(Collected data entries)
● ● ● ● ● ● ●
Lemma mark_down_level v a l s e : alloc_wf a → (l < 4)%nat → 0 <= s <= e → e <= blocks a l →
  ∃ a1 a2, on_occupied a l (λ b, set_bits_to b s e v) = Some a1 ∧
    (if (0 <? l)%nat then on_filled a1 l (λ b, set_bits_to b s e v) else Some a1) = Some a2 ∧
    alloc_wf a2 ∧ same_rest a a2 ∧
    (∀ l' n, 0 <= n → occ a2 l' n = if (l' =? l)%nat && (s <=? n) && (n <? e) then v else occ a l' n) ∧
    (∀ l' n, 0 <= n → (0 < l')%nat → fil a2 l' n = if (l' =? l)%nat && (s <=? n) && (n <? e) then v else fil a l' n).
Proof.
  intros W Hl Hs He. destruct (on_occupied_spec a l _ _ W Hl (set_bits_ok a l s e v Hs He)) as (a1 & E1 & W1 & R1 & F1 & O1).
  exists a1. rewrite E1. assert (X : ∀ l' n, 0 <= n →
    occ a1 l' n = if (l' =? l)%nat && (s <=? n) && (n <? e) then v else occ a l' n).
  { intros l' n Hn. rewrite O1 by done. by destruct (Nat.eqb_spec l' l) as [->|]. }
  destruct (Nat.ltb_spec 0 l).
  - destruct (on_filled_spec a1 l (λ b, set_bits_to b s e v) (λ k o, if (s <=? k) && (k <? e) then v else o) W1)
      as (a2 & E2 & W2 & R2 & F2 & O2); [lia| |].
    { apply set_bits_ok; [done|]. by rewrite (same_blocks a a1). }
    exists a2. split_and!; try done; [by eapply same_rest_trans| |].
    + intros l' n Hn. by rewrite (occ_same a1 a2 F2), X.
    + intros l' n Hn Hl'. rewrite O2 by done.
      destruct (Nat.eqb_spec l' l) as [->|]; cbn [andb]; by rewrite (fil_same a a1).
  - exists a1. split_and!; try done. intros l' n Hn Hl'. destruct (Nat.eqb_spec l' l); [lia|]. by rewrite (fil_same a a1).
Qed.

Lemma mark_down_step v l a s e : alloc_wf a → (l < 4)%nat → 0 <= s <= e → e * pow32 l <= frames a →
  ∃ a2, mark_down false (λ b s e, set_bits_to b s e v) l s e a =
      match l with
      | O => Some a2
      | S l => mark_down false (λ b s e, set_bits_to b s e v) l (s * 32) (e * 32) a2
      end ∧
    alloc_wf a2 ∧ same_rest a a2 ∧
    (∀ l' n, 0 <= n → occ a2 l' n = if (l' =? l)%nat && (s <=? n) && (n <? e) then v else occ a l' n) ∧
    (∀ l' n, 0 <= n → (0 < l')%nat → fil a2 l' n = if (l' =? l)%nat && (s <=? n) && (n <? e) then v else fil a l' n).
Proof.
  intros W Hl Hs He. pose proof (frames_bound a W). pose proof (pow32_pos l). assert (Be : e <= 2 ^ 20) by nia.
  destruct (mark_down_level v a l s e W Hl Hs (blocks_le a l e He)) as (a1 & a2 & E1 & E2 & K). exists a2. split; [|done].
  transitivity (a ← on_occupied a l (λ b, set_bits_to b s e v);
    a ← (if (0 <? l)%nat then on_filled a l (λ b, set_bits_to b s e v) else Some a);
    s ← checked 32 (s * bits_per_word); e ← checked 32 (e * bits_per_word);
    match l with O => Some a | S l => mark_down false (λ b s e, set_bits_to b s e v) l s e a end);
    [by destruct l|].
  rewrite E1. cbn [mbind option_bind]. rewrite E2. cbn [mbind option_bind]. unfold bits_per_word, BITS.
  rewrite !checked_ok by lia. done.
Qed.
Lemma status_array_new a l : 0 < frames a <= 2 ^ 20 → level_array a l (bit_array_new (blocks a l) false).
Proof.
  intros F. assert (B : 0 <= blocks a l <= 2 ^ 20).
  { pose proof (pow32_pos l). unfold blocks. split; [apply Z.div_pos; lia|]. apply Z.div_le_upper_bound; nia. }
  split; [apply bit_array_new_wf; lia|done].
Qed.

Lemma status_arrays_new F sizes : 0 <= F <= 2 ^ 28 →
  status_arrays (4096 * F) sizes = Some ((λ size, bit_array_new ((F + pow32 (block_level size) - 1) / pow32 (block_level size)) false) <$> sizes).
Proof.
  intros HF. unfold status_arrays. apply mapM_Some_2. induction sizes as [|size sizes IH]; [constructor|].
  cbn. constructor; [|exact IH]. rewrite block_bytes_pow, blocks_of_eq; [done|done|]. by destruct size.
Qed.

Lemma clamp_id x lo hi : lo <= x <= hi → clamp x lo hi = x.
Proof. intros H. unfold clamp. destruct (Z.ltb_spec x lo), (Z.ltb_spec hi x); lia. Qed.

Lemma clamp_lower x : 0 <= x → clamp x 0 MAX_PHYS_ADDR_4K = Z.min x MAX_PHYS_ADDR_4K.
Proof.
  intros H. unfold clamp. destruct (Z.ltb_spec x 0); [lia|]. destruct (Z.ltb_spec MAX_PHYS_ADDR_4K x); lia.
Qed.

Definition nothing_used (a : PhysPageAllocator) : Prop := ∀ l n, occ a l n = false ∧ fil a l n = false.

Lemma nothing_used_invariants a : nothing_used a → summarised a ∧ consistent a.
Proof.
  intros H. split; [|split; [|split]]; intros l n _ _.
  - by rewrite (proj1 (H l n)).
  - by rewrite (proj2 (H (S l) (n / 32))).
  - by rewrite (proj2 (H l n)).
  - apply H.
Qed.
(* ===== verification/PhysAllocOwners.v ===== *)
(** * The users of physical memory

    Any sequence of allocations and releases by clients that release what they
    were given: no frame ever belongs to two of the blocks that are held. *)

From S2P Require Import Prelude Region BitArray BitArraySpec PhysAlloc PhysAllocSpec PhysAllocSearch.

(** The allocator and the blocks that have been handed out and not released. *)
Definition clients : Type := PhysPageAllocator * list (Z * BlockSize).

Inductive client_step : clients → clients → Prop :=
| step_alloc a a' size b held :
    alloc a size = Some (a', inl b) → client_step (a, held) (a', b :: held)
| step_alloc_error a a' size e held :
    alloc a size = Some (a', inr e) → client_step (a, held) (a', held)
| step_release a a' before b after :
    release a (fst b) (snd b) = Some a' → client_step (a, before ++ b :: after) (a', before ++ after).

(** How many of the blocks the address is in. *)
Fixpoint owners (held : list (Z * BlockSize)) (x : Z) : nat :=
  match held with
  | [] => 0
  | b :: held => ((if block_at (fst b) (snd b) x then 1 else 0) + owners held x)%nat
  end.

Lemma owners_app l l' x : owners (l ++ l') x = (owners l x + owners l' x)%nat.
Proof. induction l as [|b l IH]; [done|]. cbn [app owners]. lia. Qed.

Record owners_inv (s : clients) : Prop := {
  inv_wf : alloc_wf (fst s);
  inv_summarised : summarised (fst s);
  inv_blocks : ∀ b, b ∈ snd s → ∃ n, 0 <= n < blocks (fst s) (block_level (snd b)) ∧ fst b = n * block_bytes (snd b);
  inv_whole : lower_end (fst s) mod block_bytes Block128k = 0 →
    ∀ b, b ∈ snd s → fst b + block_bytes (snd b) <= lower_end (fst s);
  inv_owners : ∀ x, 0 <= x < lower_end (fst s) →
    (owners (snd s) x <= 1)%nat ∧ (owners (snd s) x = 1%nat → is_free (fst s) x = Some false);
}.

Lemma alloc_keeps_owners a a' size b held :
  owners_inv (a, held) → alloc a size = Some (a', inl b) → owners_inv (a', b :: held).
Proof.
  intros [W S B T O] E. cbn [fst snd] in *.
  destruct (alloc_found a size a' b W S E) as (n & -> & Hn & W' & R' & S' & Fr & Wh & U).
  split; cbn [fst snd]; [done|done| | |].
  - intros c [->|Hc]%elem_of_cons; [exists n|destruct (B c Hc) as (k & ? & ?); exists k]; by rewrite (same_blocks a a').
  - rewrite (same_lower a a' R'). intros D c [->|Hc]%elem_of_cons; [|auto]. destruct (Wh D). cbn [fst snd]. lia.
  - intros x Hx. rewrite (same_lower a a' R') in Hx. destruct (O x Hx) as [O1 O2]. cbn [owners fst snd].
    rewrite (frames_set_free true a a' size n x W W' R' Fr Hx).
    specialize (U x Hx). destruct (block_at _ size x); [|split; [lia|auto]].
    assert (owners held x ≠ 1)%nat by (intros H1; specialize (O2 H1); by rewrite U in O2). split; [lia|done].
Qed.

Lemma release_keeps_owners a a' before b after :
  owners_inv (a, before ++ b :: after) → release a (fst b) (snd b) = Some a' → owners_inv (a', before ++ after).
Proof.
  intros [W S B T O]. cbn [fst snd] in *. destruct (B b) as (n & Hn & En); [set_solver|]. destruct b as [address size].
  cbn [fst snd] in *. subst address. unfold release. destruct (is_block_free _ _ _) as [[|]|]; cbn [mbind option_bind]; try done.
  intros E. destruct (mark_free_part a size n a' W Hn E) as (W' & R' & Fr & S').
  split; cbn [fst snd]; [done|auto| | |].
  - intros c Hc. destruct (B c) as (k & ? & ?); [set_solver|]. exists k. by rewrite (same_blocks a a').
  - rewrite (same_lower a a' R'). intros D c Hc. apply T; [done|set_solver].
  - intros x Hx. rewrite (same_lower a a' R') in Hx. destruct (O x Hx) as [O1 O2]. rewrite owners_app in O1, O2 |- *.
    cbn [owners fst snd] in O1, O2. rewrite (frames_set_free false a a' size n x W W' R' Fr Hx).
    destruct (block_at _ size x); split; [lia|lia|lia|auto].
Qed.

Lemma step_keeps_owners s s' : client_step s s' → owners_inv s → owners_inv s'.
Proof.
  intros [a a' size b held E|a a' size e held E|a a' before b after E] I.
  - by apply (alloc_keeps_owners a a' size).
  - pose proof (alloc_inr a size a' e (inv_wf _ I) E) as ->. exact I.
  - by apply (release_keeps_owners a a' before b after).
Qed.

Lemma step_keeps_size s s' : client_step s s' → owners_inv s → memory_size (fst s') = memory_size (fst s).
Proof.
  intros [a a' size b held E|a a' size e held E|a a' before b after E] I; cbn [fst].
  - by destruct (alloc_found a size a' b (inv_wf _ I) (inv_summarised _ I) E) as (n & _ & _ & _ & (M & _) & _).
  - by rewrite (alloc_inr a size a' e (inv_wf _ I) E).
  - destruct (inv_blocks _ I b) as (n & Hn & En); [set_solver|]. rewrite En in E. revert E. unfold release.
    destruct (is_block_free _ _ _) as [[|]|]; cbn [mbind option_bind]; try done. intros E.
    by destruct (mark_free_part a (snd b) n a' (inv_wf _ I) Hn E) as (_ & (M & _) & _).
Qed.

(** C2. Memory has one owner.  Start with a fresh allocator for a memory of whole
    pages and let clients allocate blocks of any sizes, with success or an error,
    and release blocks they hold, in any order, as long as no call panics: no
    address below 4G and in memory is in two blocks that are held, what is held is
    marked as used, and the arrays stay well formed.  If memory ends at a multiple
    of 128k, no block that is held goes beyond its end. *)
Theorem memory_has_one_owner memory_end a0 a held :
  0 < memory_end <= MAX_PHYS_ADDR → memory_end mod 4096 = 0 → new_allocator memory_end = Some a0 →
  rtc client_step (a0, []) (a, held) →
  memory_size a = memory_end ∧ alloc_wf a ∧ summarised a ∧
  (∀ x, 0 <= x < lower_end a → (owners held x <= 1)%nat ∧ (owners held x = 1%nat → is_free a x = Some false)) ∧
  (memory_end mod block_bytes Block128k = 0 → ∀ b, b ∈ held → fst b + block_bytes (snd b) <= lower_end a).
Proof.
  intros H1 H2 E St. destruct (new_allocator_spec memory_end H1 H2) as (b & Eb & M & _ & W & N & _).
  rewrite E in Eb. injection Eb as <-.
  assert (I : owners_inv (a0, []) ∧ memory_size (fst (a0, @nil (Z * BlockSize))) = memory_end).
  { split; [split; cbn [fst snd]|done]; [done|apply nothing_used_invariants, N|set_solver|set_solver|]. intros x _. cbn. split; [lia|done]. }
  cut (owners_inv (a, held) ∧ memory_size (fst (a, held)) = memory_end).
  { cbn [fst]. intros [[? ? ? T ?] Ms]. split_and!; auto. intros D. apply T. cbn [fst]. unfold lower_end. rewrite Ms.
    destruct (Z.min_spec memory_end MAX_PHYS_ADDR_4K) as [[_ ->]|[_ ->]]; done. }
  revert I. generalize dependent St. generalize (a0, @nil (Z * BlockSize)) (a, held).
  induction 1 as [|s1 s2 s3 St1 _ IH]; intros I; [exact I|]. apply IH. split; [by eapply step_keeps_owners, I|].
  rewrite (step_keeps_size _ _ St1); apply I.
Qed.

(** A memory of five pages ends within the first block of 128k, and [alloc] hands
    out all of that block; one of 128k has no whole block of 4M, and an attempt to
    allocate one panics. *)
Example alloc_past_end : ∃ a a' b, new_allocator 0x5000 = Some a ∧ alloc a Block128k = Some (a', inl (0, Block128k)) ∧
  lower_end a' = 0x5000 ∧ new_allocator 0x20000 = Some b ∧ alloc b Block4M = None.
Proof. eexists _, _, _. do 4 (split; [vm_compute; reflexivity|]). vm_compute. reflexivity. Qed.

(** Two frames of 128k are allocated and the first of them is released. *)
Lemma memory_has_one_owner_witness : ∃ a0 a, new_allocator 0x20000 = Some a0 ∧
  rtc client_step (a0, []) (a, [(0x1000, Block4k)]) ∧ is_free a 0x1000 = Some false ∧ is_free a 0 = Some true.
Proof.
  eexists _, _. split; [vm_compute; reflexivity|]. split.
  - eapply rtc_l; [eapply (step_alloc _ _ Block4k); vm_compute; reflexivity|].
    eapply rtc_l; [eapply (step_alloc _ _ Block4k); vm_compute; reflexivity|].
    eapply rtc_l; [|apply rtc_refl].
    apply (step_release _ _ [(0x1000, Block4k)] (0, Block4k) []). vm_compute. reflexivity.
  - split; [|vm_compute; reflexivity]. 
    eapply (memory_has_one_owner 0x20000 _ _ [(0x1000, Block4k)]).
    + done.
    + done.
    + vm_compute; reflexivity.
    + eapply rtc_l; [eapply (step_alloc _ _ Block4k); vm_compute; reflexivity|].
      eapply rtc_l; [eapply (step_alloc _ _ Block4k); vm_compute; reflexivity|].
      eapply rtc_l; [|apply rtc_refl].
      apply (step_release _ _ [(0x1000, Block4k)] (0, Block4k) []). vm_compute. reflexivity.
    + vm_compute. split; [intros ?|]; done.
    + vm_compute. reflexivity.
Defined.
● ● ● ● ● ● ●
WORK ORDER: For this task, write out exactly the lines of the entries above, starting at the line with "(memory_end mod block_bytes" and ending at the line with "assert (I : owners_inv", both included, and no others.

WRITTEN REPLY:
  (memory_end mod block_bytes Block128k = 0 → ∀ b, b ∈ held → fst b + block_bytes (snd b) <= lower_end a).
Proof.
  intros H1 H2 E St. destruct (new_allocator_spec memory_end H1 H2) as (b & Eb & M & _ & W & N & _).
  rewrite E in Eb. injection Eb as <-.
  assert (I : owners_inv (a0, []) ∧ memory_size (fst (a0, @nil (Z * BlockSize))) = memory_end).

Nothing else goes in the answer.